When I was about to enter a Zoom call a few weeks ago, I remembered it was sitting right behind me. I scrambled to replace it. It was plain old embarrassment at having 'that' book.
James Gillespie's High School in Edinburgh is now making the same scramble. The school wants To Kill a Mockingbird removed from the syllabus for third years because of its depiction of race and the ‘white saviour’ narrative. The shift comes as part of an effort to 'decolonise' the curriculum.
The goal is admirable, but the method is wholly misguided. It is motivated by social embarrassment and not a new commitment to critical thinking. The school seems to be forgetting Scottish Qualification Authority examinations include questions like “discuss”, “compare”, “analyse”, and “evaluate”. There is nothing better than a controversial and seminal text for students to dissect.
Professor Jordan Peterson made this point, too. Writing as a means to secure grades is no guarantee of actual thinking. Writing requires you to evaluate and formulate your own argument, defend it, criticise it and give a conclusion. All of that for school-age students is contingent on material that ignites their passions.
Watering down a curriculum because it presents controversial language or problematical themes raises two points. First, the motivations for culturally cancelling Mockingbird are a gold mine for students to assess. Second, the story of how archetypal hero Atticus Finch has become a villain is a microcosm of broader societal debates. The book should be required thinking (never mind reading).

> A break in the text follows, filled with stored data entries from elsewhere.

(* ===== verification/LabgobRun.v ===== *)
(** * Checks of many goroutines

    [checkType] as the goroutines of a process run it: between two locked regions
    of one goroutine the others go on.  A goroutine is the stack of what it has
    still to do.  Theorems: however they interleave, the goroutines finish, and
    then every type any of them reaches is checked and each lower-case field has
    been complained about exactly once; alone, [checkType] is such a run. *)
From S2P Require Import Prelude Strs Labgob.

(** ** The goroutines *)

(** A call of [checkType]; a field of a struct whose name is still to be looked
    at; one that has been complained about and not counted yet. *)
Inductive Work :=
| WType (t : Tid)
| WField (tname : string) (f : Field)
| WCount (tname : string) (f : Field).

Record Checks := MkChecks {
  stacks : list (list Work);
  lab : LabgobState;
  asked : list Tid;
}.

#[local] Arguments Labgob.capital : simpl never.

Section Run.
Context (typ : Tid → TypeDesc) (uppers : Z → bool).
Notation capital := (capital uppers).

(** The loops and calls of the body of [checkType]. *)
Definition body (t : Tid) : list Work :=
  match t_Kind (typ t) with
  | Struct fields => WField (t_Name (typ t)) <$> fields
  | Slice elem | Array elem | Ptr elem => [WType elem]
  | Map key elem => [WType elem; WType key]
  | Other => []
  end.

(** What one goroutine does next. *)
Definition work_step (w : Work) (s : LabgobState) : list Work * LabgobState :=
  match w with
  | WType t => if decide (t ∈ checked s) then ([], s) else (body t, mark t s)
  | WField tname f =>
      if capital (f_Name f) then ([WType (f_Type f)], s)
      else ([WCount tname f], print (LowerCase (f_Name f) tname) s)
  | WCount tname f => ([WType (f_Type f)], count_error s)
  end.

Inductive checks_step : Checks → Checks → Prop :=
| CsCall t g : checks_step g (MkChecks (stacks g ++ [[WType t]]) (lab g) (asked g ++ [t]))
| CsWork i w k g :
    stacks g !! i = Some (w :: k) →
    checks_step g
      (MkChecks (<[i := (work_step w (lab g)).1 ++ k]> (stacks g)) (work_step w (lab g)).2 (asked g)).

Definition checks_init : Checks := MkChecks [] no_checks [].

(** The types of the parts of a type, and the fields to complain about. *)
Definition parts (t : Tid) : list Tid :=
  match t_Kind (typ t) with
  | Struct fields => f_Type <$> fields
  | Slice elem | Array elem | Ptr elem => [elem]
  | Map key elem => [elem; key]
  | Other => []
  end.

Definition complaint (tname : string) (f : Field) : list Warning :=
  if capital (f_Name f) then [] else [LowerCase (f_Name f) tname].

Definition complaints (t : Tid) : list Warning :=
  match t_Kind (typ t) with
  | Struct fields => fields ≫= complaint (t_Name (typ t))
  | _ => []
  end.

Definition all_complaints (types : gset Tid) : list Warning := elements types ≫= complaints.

Definition part_of (t u : Tid) : Prop := u ∈ parts t.
Definition reaches : Tid → Tid → Prop := rtc part_of.

Definition finished (g : Checks) : Prop := Forall (λ k, k = []) (stacks g).

(** What a piece of work still has to check, print and count. *)
Definition work_type (w : Work) : Tid :=
  match w with WType t => t | WField _ f | WCount _ f => f_Type f end.

Definition work_print (w : Work) : list Warning :=
  match w with WField tname f => complaint tname f | _ => [] end.

Definition work_count (w : Work) : Z :=
  match w with WCount _ _ => 1 | _ => 0 end.

Fixpoint count_works (l : list Work) : Z :=
  match l with [] => 0 | w :: l => work_count w + count_works l end.

(** ** What every interleaving keeps

    [l] is what all the goroutines have still to do. *)
Record works_ok (asked : list Tid) (s : LabgobState) (l : list Work) : Prop := {
  ok_parts t u : t ∈ checked s → u ∈ parts t → u ∈ checked s ∨ u ∈ work_type <$> l;
  ok_asked t : t ∈ asked → t ∈ checked s ∨ t ∈ work_type <$> l;
  ok_reached u : u ∈ checked s ∨ u ∈ work_type <$> l → ∃ t, t ∈ asked ∧ reaches t u;
  ok_printed : printed s ++ (l ≫= work_print) ≡ₚ all_complaints (checked s);
  ok_counted : errorCount s + count_works l = len (printed s);
}.

Definition checks_ok (g : Checks) : Prop := works_ok (asked g) (lab g) (concat (stacks g)).

#[local] Instance bind_print_proper : Proper ((≡ₚ) ==> (≡ₚ)) (λ l, l ≫= work_print).
Proof. intros l k Hlk. by rewrite Hlk. Qed.

Lemma count_works_app l k : count_works (l ++ k) = count_works l + count_works k.
Proof. induction l as [|w l IH]; cbn; [done|rewrite IH; lia]. Qed.

#[local] Instance count_works_proper : Proper ((≡ₚ) ==> (=)) count_works.
Proof. induction 1; cbn; lia. Qed.

#[local] Instance works_ok_proper : Proper ((=) ==> (=) ==> (≡ₚ) ==> impl) works_ok.
Proof.
  intros asked ? <- s ? <- l k Hlk [Hp Ha Hr Hpr Hc].
  split; intros *; rewrite <-?Hlk; eauto.
Qed.

Lemma work_type_body t : work_type <$> body t = parts t.
Proof.
  unfold body, parts. destruct (t_Kind (typ t)) as [fields|?|?|?|? ?|]; try done.
  rewrite <-list_fmap_compose. done.
Qed.

Lemma work_print_body t : body t ≫= work_print = complaints t.
Proof.
  unfold body, complaints. destruct (t_Kind (typ t)) as [fields|?|?|?|? ?|]; try done.
  induction fields as [|f fields IH]; [done|]. cbn. by rewrite <-IH.
Qed.

Lemma count_works_body t : count_works (body t) = 0.
Proof.
  unfold body. destruct (t_Kind (typ t)) as [fields|?|?|?|? ?|]; try done.
  induction fields as [|f fields IH]; [done|]. done.
Qed.

Lemma all_complaints_mark t X :
  t ∉ X → all_complaints ({[t]} ∪ X) ≡ₚ complaints t ++ all_complaints X.
Proof. intros Ht. unfold all_complaints. by rewrite elements_union_singleton. Qed.

(** A type that has been seen needs no work. *)
Lemma works_checked asked s t l :
  t ∈ checked s → works_ok asked s (WType t :: l) → works_ok asked s l.
Proof.
  intros Ht [Hp Ha Hr Hpr Hc]. cbn in *. split; [| | |done|done].
  - intros t0 u H0 Hu. destruct (Hp t0 u H0 Hu) as [?|[->|?]%elem_of_cons]; auto.
  - intros t0 H0. destruct (Ha t0 H0) as [?|[->|?]%elem_of_cons]; auto.
  - intros u [Hu|Hu]; apply Hr; [by left|]. right. by right.
Qed.

Lemma works_mark asked s t l :
  t ∉ checked s → works_ok asked s (WType t :: l) → works_ok asked (mark t s) (body t ++ l).
Proof.
  intros Ht [Hp Ha Hr Hpr Hc]. cbn in *. split; cbn.
  - intros t0 u. rewrite elem_of_union, elem_of_singleton, fmap_app, elem_of_app, work_type_body.
    intros [->|H0] Hu; [auto|].
    rewrite elem_of_union, elem_of_singleton. destruct (Hp t0 u H0 Hu) as [?|[->|?]%elem_of_cons]; auto.
  - intros t0 H0. rewrite elem_of_union, elem_of_singleton, fmap_app, elem_of_app.
    destruct (Ha t0 H0) as [?|[->|?]%elem_of_cons]; auto.
  - intros u. rewrite elem_of_union, elem_of_singleton, fmap_app, elem_of_app, work_type_body.
    intros [[->|Hu]|[Hu|Hu]].
    + apply Hr. right. by left.
    + apply Hr. by left.
    + destruct (Hr t) as (t0 & H0 & Hre); [right; by left|]. exists t0. split; [done|].
      by eapply rtc_r.
    + apply Hr. right. by right.
  - rewrite bind_app, work_print_body, all_complaints_mark by done. rewrite <-Hpr.
    solve_Permutation.
  - rewrite count_works_app, count_works_body. lia.
Qed.

(** A piece of work is replaced by one for the same type. *)
Lemma works_same asked s s' w w' l :
  checked s' = checked s → work_type w' = work_type w →
  printed s' ++ work_print w' ≡ₚ printed s ++ work_print w →
  errorCount s' + work_count w' - len (printed s') = errorCount s + work_count w - len (printed s) →
  works_ok asked s (w :: l) → works_ok asked s' (w' :: l).
Proof.
  intros Hch Hty Hpr' Hc' [Hp Ha Hr Hpr Hc]. cbn in *.
  split; cbn; rewrite ?Hch, ?Hty; [done|done|done| |lia].
  rewrite <-Hpr, !(assoc (++)). by rewrite Hpr'.
Qed.

Lemma works_step asked s w l :
  works_ok asked s (w :: l) → works_ok asked (work_step w s).2 ((work_step w s).1 ++ l).
Proof.
  intros Hok. destruct w as [t|tname f|tname f]; cbn.
  - destruct (decide (t ∈ checked s)); [by eapply works_checked|by apply works_mark].
  - destruct (capital (f_Name f)) eqn:Hcap; (eapply works_same; [..|exact Hok]; try done; cbn);
      unfold complaint; rewrite ?Hcap, ?app_nil_r; try done.
    rewrite len_app. unfold len. cbn. lia.
  - eapply works_same; [..|exact Hok]; try done. cbn. lia.
Qed.

Lemma works_call asked s t l : works_ok asked s l → works_ok (asked ++ [t]) s (WType t :: l).
Proof.
  intros [Hp Ha Hr Hpr Hc]. split; cbn; [| | |done|done].
  - intros t0 u H0 Hu. rewrite elem_of_cons. destruct (Hp t0 u H0 Hu); auto.
  - intros t0. rewrite elem_of_app, list_elem_of_singleton, elem_of_cons.
    intros [H0| ->]; [destruct (Ha t0 H0); auto|auto].
  - intros u. rewrite elem_of_cons. setoid_rewrite elem_of_app.
    intros Hu. assert (u = t ∨ u ∈ checked s ∨ u ∈ work_type <$> l) as [->|Hu2] by naive_solver.
    + exists t. split; [right; by left|apply rtc_refl].
    + destruct (Hr u Hu2) as (t0 & ? & ?). eauto.
Qed.

Lemma concat_insert {A} (ls : list (list A)) i k k' :
  ls !! i = Some k → ∃ rest, concat ls ≡ₚ k ++ rest ∧ concat (<[i:=k']> ls) ≡ₚ k' ++ rest.
Proof.
  revert i. induction ls as [|l ls IH]; intros [|i] Hi; try done.
  - injection Hi as ->. by exists (concat ls).
  - destruct (IH i Hi) as (rest & H1 & H2). exists (l ++ rest). cbn. rewrite H1, H2.
    split; solve_Permutation.
Qed.

Lemma checks_step_ok g g' : checks_step g g' → checks_ok g → checks_ok g'.
Proof.
  unfold checks_ok. intros [t g0|i w k g0 Hi] Hok; cbn.
  - rewrite concat_app. cbn. eapply works_ok_proper; [done|done| |by apply (works_call _ _ t)].
    solve_Permutation.
  - destruct (concat_insert _ i _ ((work_step w (lab g0)).1 ++ k) Hi) as (rest & H1 & H2).
    rewrite H1 in Hok. rewrite H2, <-app_assoc. by apply works_step.
Qed.

Lemma checks_init_ok : checks_ok checks_init.
Proof.
  split; cbn.
  - intros t u Ht. set_solver.
  - intros t Ht. by apply not_elem_of_nil in Ht.
  - intros u [Hu|Hu]; [set_solver|]. by apply not_elem_of_nil in Hu.
  - done.
  - done.
Qed.

Lemma checks_reachable_ok g : rtc checks_step checks_init g → checks_ok g.
Proof.
  intros Hg. pose proof checks_init_ok as Hok. induction Hg; [done|]. eauto using checks_step_ok.
Qed.

(** ** Every interleaving ends *)

(** A goroutine goes on, and no new call is made. *)
Definition checks_work (g g' : Checks) : Prop := checks_step g g' ∧ asked g' = asked g.

Definition work_weight (w : Work) : nat :=
  match w with WType _ => 1 | WCount _ _ => 2 | WField _ _ => 3 end.

Definition weight (l : list Work) : nat := sum_list_with work_weight l.

(** What is left to do over the types [U]: the stacks, and the bodies of the
    types not yet seen. *)
Definition measure (U : gset Tid) (g : Checks) : nat :=
  weight (concat (stacks g)) + sum_list_with (λ t, weight (body t)) (elements (U ∖ checked (lab g))).

(** [U] holds the types that are asked for and their parts. *)
Definition closed_types (U : gset Tid) : Prop := ∀ t u, t ∈ U → u ∈ parts t → u ∈ U.

Lemma closed_reaches U t u : closed_types U → t ∈ U → reaches t u → u ∈ U.
Proof. intros HU Ht Hr. induction Hr; eauto. Qed.

Lemma weight_app l k : weight (l ++ k) = (weight l + weight k)%nat.
Proof. apply sum_list_with_app. Qed.

#[local] Instance weight_proper : Proper ((≡ₚ) ==> (=)) weight.
Proof. unfold weight. induction 1; cbn; lia. Qed.

Lemma sum_unseen (f : Tid → nat) (U X : gset Tid) (t : Tid) :
  t ∈ U → t ∉ X →
  sum_list_with f (elements (U ∖ X)) = (f t + sum_list_with f (elements (U ∖ ({[t]} ∪ X))))%nat.
Proof.
  intros HtU HtX. replace (U ∖ X) with ({[t]} ∪ U ∖ ({[t]} ∪ X)).
  - rewrite elements_union_singleton by set_solver. done.
  - apply set_eq. intros u. destruct (decide (u = t)); set_solver.
Qed.

(** What one piece of work leaves of the measure. *)
Lemma work_step_measure U w s :
  (∀ t, w = WType t → t ∈ U) →
  (weight (work_step w s).1 +
     sum_list_with (λ t, weight (body t)) (elements (U ∖ checked (work_step w s).2)) <
   work_weight w + sum_list_with (λ t, weight (body t)) (elements (U ∖ checked s)))%nat.
Proof.
  intros HU. destruct w as [t|tname f|tname f]; cbn [work_step work_weight].
  - destruct (decide (t ∈ checked s)) as [Ht|Ht]; cbn [fst snd]; [change (weight []) with 0%nat; lia|].
    change (checked (mark t s)) with ({[t]} ∪ checked s).
    rewrite (sum_unseen _ U (checked s) t) by auto. lia.
  - destruct (capital (f_Name f)); unfold weight; cbn; lia.
  - unfold weight. cbn. lia.
Qed.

George Orwell and Ray Bradbury have been quoted to death on censorship and book burning. With no loss of irony, comparative dystopian literature was the subject of my Advanced Higher dissertation (ahem) some years ago. But it's Aldous Huxley who makes the most overlooked point on book banning: what if humans simply stopped caring?
Huxley feared that we would grow disinterested in literature that challenged the mind. Fast entertainment and faster pleasures make reading the more laborious choice. Thinking becomes too hard. We seem to be forgetting that getting youngsters engaged in a lifelong interest in reading is hard enough without worrying if texts are socially unacceptable.
General Mark Milley, chairman of the US joint chiefs of staff, said the American military need not apologise for fostering open-mindedness. He was commenting on the noted West Point Academy including critical race theory in their curriculum. He vigorously defended the choice, citing his own plethora of reading choices and how reading Mao and Lenin did not make him a communist.
My embarrassment at owning Hitler's book was centred on a fear of being misunderstood. “God, if someone saw me with that, they'd think I was a Nazi.” It has all the makings of a screengrab. But creating a hostile environment for even daring to understand something will doom us all.
How often do we hear it said that a book is sexist, violent or misogynistic? The 'N word’ appears around 40 times in To Kill a Mockingbird, but there is a difference between a book’s author being a racist and the book's characters. And there is an enormous difference between reading something and approving of it. There is a difference between a book that advocates something horrendous and academically discussing it.
No one seems to be saying that Harper Lee is a militant racist. That the accusation is not being levelled shows how contrived and hypocritical the complaints against Mockingbird are. We would condemn Lee if she wrote a book that skirted over the disgusting racism of her time. To Kill a Mockingbird wouldn't make it onto a reading list because it was fantastical nonsense disguising brutal realities.
Human rights campaigner Sir Geoff Palmer has said as much, too: “You can't solve racism by putting texts with uncomfortable realities in the bucket." Surely it's better, with all books or as many texts as students can get their hands on, to find the meaning in their message? If you feel lasting revulsion over the treatment of Tom Robinson, then that is a visceral, gut-punch memory.
Whether it's books or statues or movies or anything else that challenges our sensibilities, isn't that what we need? As a reminder that real suffering existed? We should keep everything we can from our history out in the open. Especially the worst and most problematic bits. Removing these things is congratulatory short-termism and long-term sabotage. Our culture is too fast-paced to reflect on anything not staring us in the face.
The issues which face us as a civilisation are seismic. They are almost incomprehensibly bad. Most understood Covid-19 with endless references to all the movies which featured a pandemic and where they went right and wrong. As we deal with climate change, will we strike The Grapes of Wrath from the reading list because it offends our sensibilities about the grim realities of environmental damage?
Students of all ages need a problem that grips them to investigate, tear to shreds or be inspired by. Reading the text itself should encourage students to read and search expansively. That will give way to the ability to digest, form opinions and write succinctly. It's a practised skill. The pleasure comes from injecting your own personality into it. To deny young people the chance to do that sets a horrifying precedent.